Chinese are definitely not the most health-literate people in the world, with just seven out of 100 having the basic knowledge about the subject, according to a nationwide official survey.
"The research objectively and truthfully reflects the health literacy of urban and rural residents in China," Mao Qun'an, health education center director of the Ministry of Health (MOH), said on Friday.
It is a call to the authorities and citizens to take measures to change the situation, he told a press conference while releasing the survey.
About 80,000 people aged between 69 and 15 were covered by country's first nationwide survey on health awareness.
The study defines health literacy as an individual's ability to get, understand and use health information in order to improve his/her health. Only respondents who correctly answered 80 percent or more of the 71 questions were considered health literates.
The questions were related to basic public health such as how to read the pulse and temperature of a person, or the right way to measure obesity and overweight, and only 6.48 percent of the respondents could answer 56 or more of the questions correctly.
People aged between 69 and 65 had the lowest health literacy, 3.81 percent, followed by those aged between 55 and 64, 4.69 percent.
"Senior citizens are the most vulnerable group. They are most likely to contract diseases, especially chronic ones," Mao said.
Measures have to be taken to increase their health awareness, he said.
More urban residents, however, are health literate (9.94 percent) than their rural counterparts (3.43 percent).
Surprisingly, more than 80 percent of the respondents could not answer the questions: "What diseases can mosquitoes, flies, rats or cockroaches transmit?" and "How to help a person who has broken a bone?"
Low health literacy level is a threat to better public health, said Chang Chun, a professor of health education with the school of public health in Peking University.

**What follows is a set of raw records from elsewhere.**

(* ===== verification/ServerProps.v ===== *)
(** * ServerProps: what the [scalerpc] server does with requests

    Polling finds every request of the current group and takes it from its slot; a
    server built by its operations keeps each connection to its own range of slots and
    to one group; what a client announced in its warmup buffer is handled. *)
From S2P Require Import Prelude Protocol Mapping Pool Scheduler Server.

Module ServerProps.
Import Server.
Implicit Types (s : RpcServer) (p : MessagePool).

(** ** Polling finds every request *)

(** A request waits in slot [i]. *)
Definition waiting p (i : Z) (r : IncomingRequest) : Prop := (pool_check_slot p i).2 = Some r.

(** The slots hold whole blocks, at indices that are not negative. *)
Definition blocks_ok p : Prop := forall sl, sl ∈ Pool.slots p -> (4080 <= length (Pool.data sl))%nat.

Lemma get_slot_elem p i sl : Pool.get_slot p i = Some sl -> sl ∈ Pool.slots p.
Proof. unfold Pool.get_slot. case_match; [done|]. apply list_elem_of_lookup_2. Qed.

Lemma check_data buf i r d :
  Protocol.check_slot_for_request buf 0 i = (Some r, d) ->
  d = write_bytes buf 4076 (le_bytes 4 0) /\ Protocol.in_slot_index r = i.
Proof.
  unfold Protocol.check_slot_for_request. destruct (Protocol.trailer_read_from buf 0) as [l v].
  destruct ((v =? 0) || (l =? 0)); [done|]. by intros [= <- <-].
Qed.

(** A request is taken from its slot, and nothing else changes. *)
Lemma pool_check_take p i r p' :
  blocks_ok p -> 0 <= i -> pool_check_slot p i = (p', Some r) ->
  blocks_ok p' /\ Protocol.in_slot_index r = i /\
  (forall j r', 0 <= j -> (waiting p' j r' <-> j <> i /\ waiting p j r')).
Proof.
  intros Hb Hi. unfold pool_check_slot. destruct (Pool.get_slot p i) as [sl|] eqn:Eg; [|done].
  destruct (Protocol.check_slot_for_request (Pool.data sl) 0 i) as [[r0|] d] eqn:Ec; [|done].
  intros [= <- <-]. destruct (check_data _ _ _ _ Ec) as [-> Hr].
  pose proof (Hb sl (get_slot_elem _ _ _ Eg)) as Hlen.
  set (sl' := Pool.mkSlot _ _ _). split; [|split; [done|]].
  - intros x Hx. cbn in Hx. apply list_elem_of_lookup in Hx as [k Hk]. apply list_lookup_insert_Some in Hk as [(_ & <- & _)|[_ Hk]].
    + cbn. rewrite length_write_bytes by lia. done.
    + apply Hb. by eapply list_elem_of_lookup_2.
  - intros j r' Hj. unfold waiting, pool_check_slot. rewrite Pool.get_put by (done || by eexists).
    case_decide as Hij.
    + subst j. unfold sl'. cbn [Pool.data].
      pose proof (Protocol.check_cleared (Pool.data sl) 0 i Hlen) as Hcc.
      change (0 + 4076)%nat with 4076%nat in Hcc. rewrite Hcc. cbn [snd].
      split; [done|]. intros [? _]. done.
    + destruct (Pool.get_slot p j) as [slj|]; [|by cbn; naive_solver].
      destruct (Protocol.check_slot_for_request (Pool.data slj) 0 j) as [[rj|] dj]; cbn; naive_solver.
Qed.

Lemma pool_check_none p i p' : pool_check_slot p i = (p', None) -> p' = p /\ forall r, ~ waiting p i r.
Proof.
  intros E. unfold waiting. rewrite E. split; [|done]. revert E. unfold pool_check_slot.
  destruct (Pool.get_slot p i); [|by intros [= <-]].
  destruct (Protocol.check_slot_for_request _ _ _) as [[?|] ?]; [done|]. by intros [= <-].
Qed.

"The inability to obtain, comprehend or put into action the most basic health knowledge will prevent people from taking care of their own health or to lead a healthier life," she said.
"If people can monitor their blood pressure changes, they can protect themselves against high blood pressure and other chronic diseases," said Yang Qing, director of the MOH's department of women and children's healthcare and community hygiene.
The survey's questions were drafted by more than 100 experts, he said. And if people know their answers and put them into practice they can help build a healthier society.